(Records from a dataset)

(** C7.  For a positive interval the [k]-th sampled frame is the frame the
    source decodes at position [k * interval], all frames of the source are
    read and the capture is released; a source of 100 frames sampled with
    interval 30 yields the four frames at positions 0, 30, 60 and 90. *)
Theorem extract_frames_every_nth {Frame} (fs : list Frame)
    (frame_interval : Z) :
  0 < frame_interval →
  ∃ frames,
    extract_frames (open_video fs) frame_interval
      = (Ok frames, MkCapture false [])
    ∧ (∀ k, frames !! k = fs !! (k * Z.to_nat frame_interval)%nat)
    ∧ (frame_interval = 30 → length fs = 100%nat →
       ∃ f0 f30 f60 f90,
         fs !! 0%nat = Some f0 ∧ fs !! 30%nat = Some f30
         ∧ fs !! 60%nat = Some f60 ∧ fs !! 90%nat = Some f90
         ∧ frames = [f0; f30; f60; f90]).
Proof.
  intros Hpos.
  destruct (sample_loop_positive frame_interval fs Hpos 0 0 [])
    as (out & Heq & Hout); [lia|done|].
  exists out. unfold extract_frames, open_video. simpl. rewrite Heq. simpl.
  split; [done|].
  assert (∀ k, out !! k = fs !! (k * Z.to_nat frame_interval)%nat) as Hk.
  { intros k. rewrite Hout. f_equal. lia. }
  split; [done|].
  intros -> Hlen.
  destruct (lookup_lt_is_Some_2 fs 0) as [f0 H0]; [lia|].
  destruct (lookup_lt_is_Some_2 fs 30) as [f30 H30]; [lia|].
  destruct (lookup_lt_is_Some_2 fs 60) as [f60 H60]; [lia|].
  destruct (lookup_lt_is_Some_2 fs 90) as [f90 H90]; [lia|].
  exists f0, f30, f60, f90. repeat (split; [done|]).
  pose proof (Hk 0%nat) as K0. pose proof (Hk 1%nat) as K1.
  pose proof (Hk 2%nat) as K2. pose proof (Hk 3%nat) as K3.
  pose proof (Hk 4%nat) as K4.
  change (0 * Z.to_nat 30)%nat with 0%nat in K0.
  change (1 * Z.to_nat 30)%nat with 30%nat in K1.
  change (2 * Z.to_nat 30)%nat with 60%nat in K2.
  change (3 * Z.to_nat 30)%nat with 90%nat in K3.
  change (4 * Z.to_nat 30)%nat with 120%nat in K4.
  rewrite H0 in K0. rewrite H30 in K1. rewrite H60 in K2. rewrite H90 in K3.
  rewrite (lookup_ge_None_2 fs 120) in K4 by lia.
  destruct out as [|a [|b [|c [|d [|e out]]]]]; simplify_eq/=. done.
Qed.

Lemma extract_frames_every_nth_witness :
  ∃ frames,
    extract_frames (open_video (seq 0 100)) 30 = (Ok frames, MkCapture false [])
    ∧ (∀ k, frames !! k = seq 0 100 !! (k * Z.to_nat 30)%nat)
    ∧ (30 = 30 → length (seq 0 100) = 100%nat →
       ∃ f0 f30 f60 f90,
         seq 0 100 !! 0%nat = Some f0 ∧ seq 0 100 !! 30%nat = Some f30
         ∧ seq 0 100 !! 60%nat = Some f60 ∧ seq 0 100 !! 90%nat = Some f90
         ∧ frames = [f0; f30; f60; f90]).
Proof. apply (extract_frames_every_nth (seq 0 100) 30). lia. Defined.

(** C6, as stated.  No interval is rejected.  With interval 0 on a source of
    three frames the first frame is decoded before the [%] raises
    [ZeroDivisionError], and the capture is left open; with interval -2 the
    call does not fail at all and decodes the whole source. *)
Lemma extract_frames_checks_no_interval :
  let cap := open_video [10; 11; 12]%nat in
  extract_frames cap 0 = (Raise ZeroDivisionError, MkCapture true [11; 12]%nat)
  ∧ frames_decoded cap (extract_frames cap 0).2 = 1%nat
  ∧ extract_frames cap (-2) = (Ok [10; 12]%nat, MkCapture false [])
  ∧ frames_decoded cap (extract_frames cap (-2)).2 = 3%nat
  ∧ ¬ (∀ interval, interval ≤ 0 →
         ∃ e, (extract_frames cap interval).1 = Raise e
              ∧ frames_decoded cap (extract_frames cap interval).2 = 0%nat).
Proof.
  repeat (split; [by vm_compute|]).
  intros H. destruct (H 0) as (e & _ & Hdec); [lia|].
  vm_compute in Hdec. discriminate Hdec.
Qed.

(** C6, amended.  [extract_frames] does not validate its interval.  With
    interval 0 an open source with a frame has that one frame decoded, then
    the loop raises [ZeroDivisionError] and the capture stays open; an empty
    source gives the empty list.  A negative interval raises nothing and
    samples exactly as its absolute value does. *)
Theorem extract_frames_nonpositive_interval {Frame} (fs : list Frame)
    (frame_interval : Z) :
  frame_interval ≤ 0 →
  (frame_interval = 0 →
     match fs with
     | [] => extract_frames (open_video fs) frame_interval
             = (Ok [], MkCapture false [])
     | f :: rest => extract_frames (open_video fs) frame_interval
                    = (Raise ZeroDivisionError, MkCapture true rest)
                    ∧ frames_decoded (open_video fs)
                        (extract_frames (open_video fs) frame_interval).2 = 1%nat
     end)
  ∧ (frame_interval < 0 →
     extract_frames (open_video fs) frame_interval
       = extract_frames (open_video fs) (- frame_interval)
     ∧ ∃ frames, extract_frames (open_video fs) frame_interval
                 = (Ok frames, MkCapture false [])).
Proof.
  intros _. split.
  - intros ->. destruct fs as [|f rest]; [done|].
    split; [done|]. unfold frames_decoded. simpl. lia.
  - intros Hneg.
    assert (extract_frames (open_video fs) frame_interval
            = extract_frames (open_video fs) (- frame_interval)) as Heq.
    { unfold extract_frames, open_video. simpl.
      rewrite <- (sample_loop_opp (- frame_interval)) by lia.
      by rewrite Z.opp_involutive. }
    split; [done|]. rewrite Heq.
    destruct (extract_frames_positive_total fs (- frame_interval)) as (out & ->);
      [lia|]. by exists out.
Qed.

Lemma extract_frames_nonpositive_interval_witness :
  (-2 = 0 →
     extract_frames (open_video [10; 11; 12]%nat) (-2)
       = (Raise ZeroDivisionError, MkCapture true [11; 12]%nat)
     ∧ frames_decoded (open_video [10; 11; 12]%nat)
         (extract_frames (open_video [10; 11; 12]%nat) (-2)).2 = 1%nat)
  ∧ (-2 < 0 →
     extract_frames (open_video [10; 11; 12]%nat) (-2)
       = extract_frames (open_video [10; 11; 12]%nat) (- -2)
     ∧ ∃ frames, extract_frames (open_video [10; 11; 12]%nat) (-2)
                 = (Ok frames, MkCapture false [])).
Proof.
  apply (extract_frames_nonpositive_interval [10; 11; 12]%nat (-2)). lia.
Defined.

(** * The claims on [extract_text_from_slides] *)

Section strip_facts.

Lemma lstrip_spec (s : pystr) :
  ∃ l, s = l ++ lstrip s
       ∧ Forall (λ c, isspace c = true) l
       ∧ ∀ c, head (lstrip s) = Some c → isspace c = false.
Proof.
  induction s as [|c s (l & Hs & Hl & Hhd)].
  - exists []. by repeat split.
  - simpl. destruct (isspace c) eqn:Hc.
    + exists (c :: l). split; [by rewrite Hs at 1|]. split; [by constructor|done].
    + exists []. split; [done|]. split; [constructor|].
      intros c' [= <-]. done.
Qed.

Lemma rstrip_spec (s : pystr) :
  ∃ r, s = rstrip s ++ r
       ∧ Forall (λ c, isspace c = true) r
       ∧ ∀ c, last (rstrip s) = Some c → isspace c = false.
Proof.
  destruct (lstrip_spec (reverse s)) as (l & Hs & Hl & Hhd).
  exists (reverse l). unfold rstrip. split; [|split].
  - rewrite <- reverse_app, <- Hs. by rewrite reverse_involutive.
  - by apply Forall_reverse.
  - intros c. rewrite last_reverse. apply Hhd.
Qed.

(** [strip] cuts white space off both ends and nothing else. *)
Lemma strip_spec (s : pystr) :
  ∃ l r, s = l ++ strip s ++ r
         ∧ Forall (λ c, isspace c = true) l
         ∧ Forall (λ c, isspace c = true) r
         ∧ (∀ c, head (strip s) = Some c → isspace c = false)
         ∧ (∀ c, last (strip s) = Some c → isspace c = false).
Proof.
  destruct (lstrip_spec s) as (l & Hs & Hl & Hhd).
  destruct (rstrip_spec (lstrip s)) as (r & Hs' & Hr & Hlast).
  exists l, r. unfold strip. split; [by rewrite <- Hs'|].
  repeat (split; [done|]). split; [|done].
  intros c Hc. apply Hhd. rewrite Hs'.
  apply head_Some in Hc as [s' ->]. done.
Qed.

End strip_facts.

Section ocr_loop_facts.
Context {Frame E : Type} (image_to_string : Frame → result E pystr)
        (mktemp : nat → string).

Lemma ocr_loop_cons_ok slide text rest slide_texts files :
  image_to_string slide = Ok text →
  ocr_loop image_to_string mktemp (slide :: rest) slide_texts files =
  ocr_loop image_to_string mktemp rest
    (slide_texts ++ [(mktemp (length files), strip text)])
    (files ++ [(mktemp (length files), slide)]).
Proof.
  intros H. simpl. unfold mbind, io_bind, call. by rewrite H.
Qed.

Lemma ocr_loop_cons_raise slide e rest slide_texts files :
  image_to_string slide = Raise e →
  ocr_loop image_to_string mktemp (slide :: rest) slide_texts files =
  (Raise e, files).
Proof.
  intros H. simpl. unfold mbind, io_bind, call. by rewrite H.
Qed.

(** All calls of the OCR return: one record per slide, in order, the text
    stripped, the images written to the temporary files named in the
    records. *)
Lemma ocr_loop_ok slides texts :
  Forall2 (λ slide text, image_to_string slide = Ok text) slides texts →
  ∀ slide_texts files,
    ∃ records,
      ocr_loop image_to_string mktemp slides slide_texts files
        = (Ok (slide_texts ++ records), files ++ zip records.*1 slides)
      ∧ records.*2 = strip <$> texts
      ∧ records.*1 = mktemp <$> seq (length files) (length slides).
Proof.
  induction 1 as [|slide text slides texts Hok _ IH]; intros slide_texts files.
  - exists []. simpl. by rewrite !app_nil_r.
  - rewrite (ocr_loop_cons_ok _ _ _ _ _ Hok).
    destruct (IH (slide_texts ++ [(mktemp (length files), strip text)])
                 (files ++ [(mktemp (length files), slide)]))
      as (records & -> & Htexts & Hnames).
    exists ((mktemp (length files), strip text) :: records).
    rewrite <- !app_assoc. csimpl. split; [done|]. split; [by rewrite Htexts|].
    rewrite Hnames, length_app. csimpl.
    by replace (length files + 1)%nat with (S (length files)) by lia.
Qed.

(** The first call of the OCR that raises ends the function with its
    exception; the slides before it have been written to files. *)
Lemma ocr_loop_raise pre texts slide e post :
  Forall2 (λ slide text, image_to_string slide = Ok text) pre texts →
  image_to_string slide = Raise e →
  ∀ slide_texts files,
    ∃ files',
      ocr_loop image_to_string mktemp (pre ++ slide :: post) slide_texts files
        = (Raise e, files')
      ∧ files'.*2 = files.*2 ++ pre.
Proof.
  intros Hpre Hraise.
  induction Hpre as [|s text pre texts Hok _ IH]; intros slide_texts files.
  - simpl app. rewrite (ocr_loop_cons_raise _ _ _ _ _ Hraise).
    exists files. by rewrite app_nil_r.
  - simpl app. rewrite (ocr_loop_cons_ok _ _ _ _ _ Hok).
    destruct (IH (slide_texts ++ [(mktemp (length files), strip text)])
                 (files ++ [(mktemp (length files), s)]))
      as (files' & -> & Hfiles).
    exists files'. split; [done|].
    rewrite Hfiles, fmap_app. csimpl. by rewrite <- app_assoc.
Qed.

End ocr_loop_facts.

(** C4, as stated.  Nothing catches the exception of the OCR: when it raises
    on the second of three slides the function ends with that exception,
    after the image of the first slide alone has been written, and returns
    no records. *)
Lemma one_failure_aborts_extraction :
  extract_text_from_slides example_ocr example_mktemp [0; 1; 2]%nat []
    = (Raise TesseractError, [("tmp0.png"%string, 0%nat)])
  ∧ ¬ (∃ records files',
         extract_text_from_slides example_ocr example_mktemp [0; 1; 2]%nat []
           = (Ok records, files')
         ∧ length records = 3%nat
         ∧ records.*2 !! 1%nat = Some []).
Proof.
  split; [by vm_compute|].
  intros (records & files' & H & _). vm_compute in H. discriminate H.
Qed.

* **Exercise aim**
Taking the entries above, write out exactly each line from the one holding "intros H. destruct" to the one holding "rest => extract_frames (open_video fs) frame_interval", both included, and stop there.

* **Expected answer**
  intros H. destruct (H 0) as (e & _ & Hdec); [lia|].
  vm_compute in Hdec. discriminate Hdec.
Qed.

(** C6, amended.  [extract_frames] does not validate its interval.  With
    interval 0 an open source with a frame has that one frame decoded, then
    the loop raises [ZeroDivisionError] and the capture stays open; an empty
    source gives the empty list.  A negative interval raises nothing and
    samples exactly as its absolute value does. *)
Theorem extract_frames_nonpositive_interval {Frame} (fs : list Frame)
    (frame_interval : Z) :
  frame_interval ≤ 0 →
  (frame_interval = 0 →
     match fs with
     | [] => extract_frames (open_video fs) frame_interval
             = (Ok [], MkCapture false [])
     | f :: rest => extract_frames (open_video fs) frame_interval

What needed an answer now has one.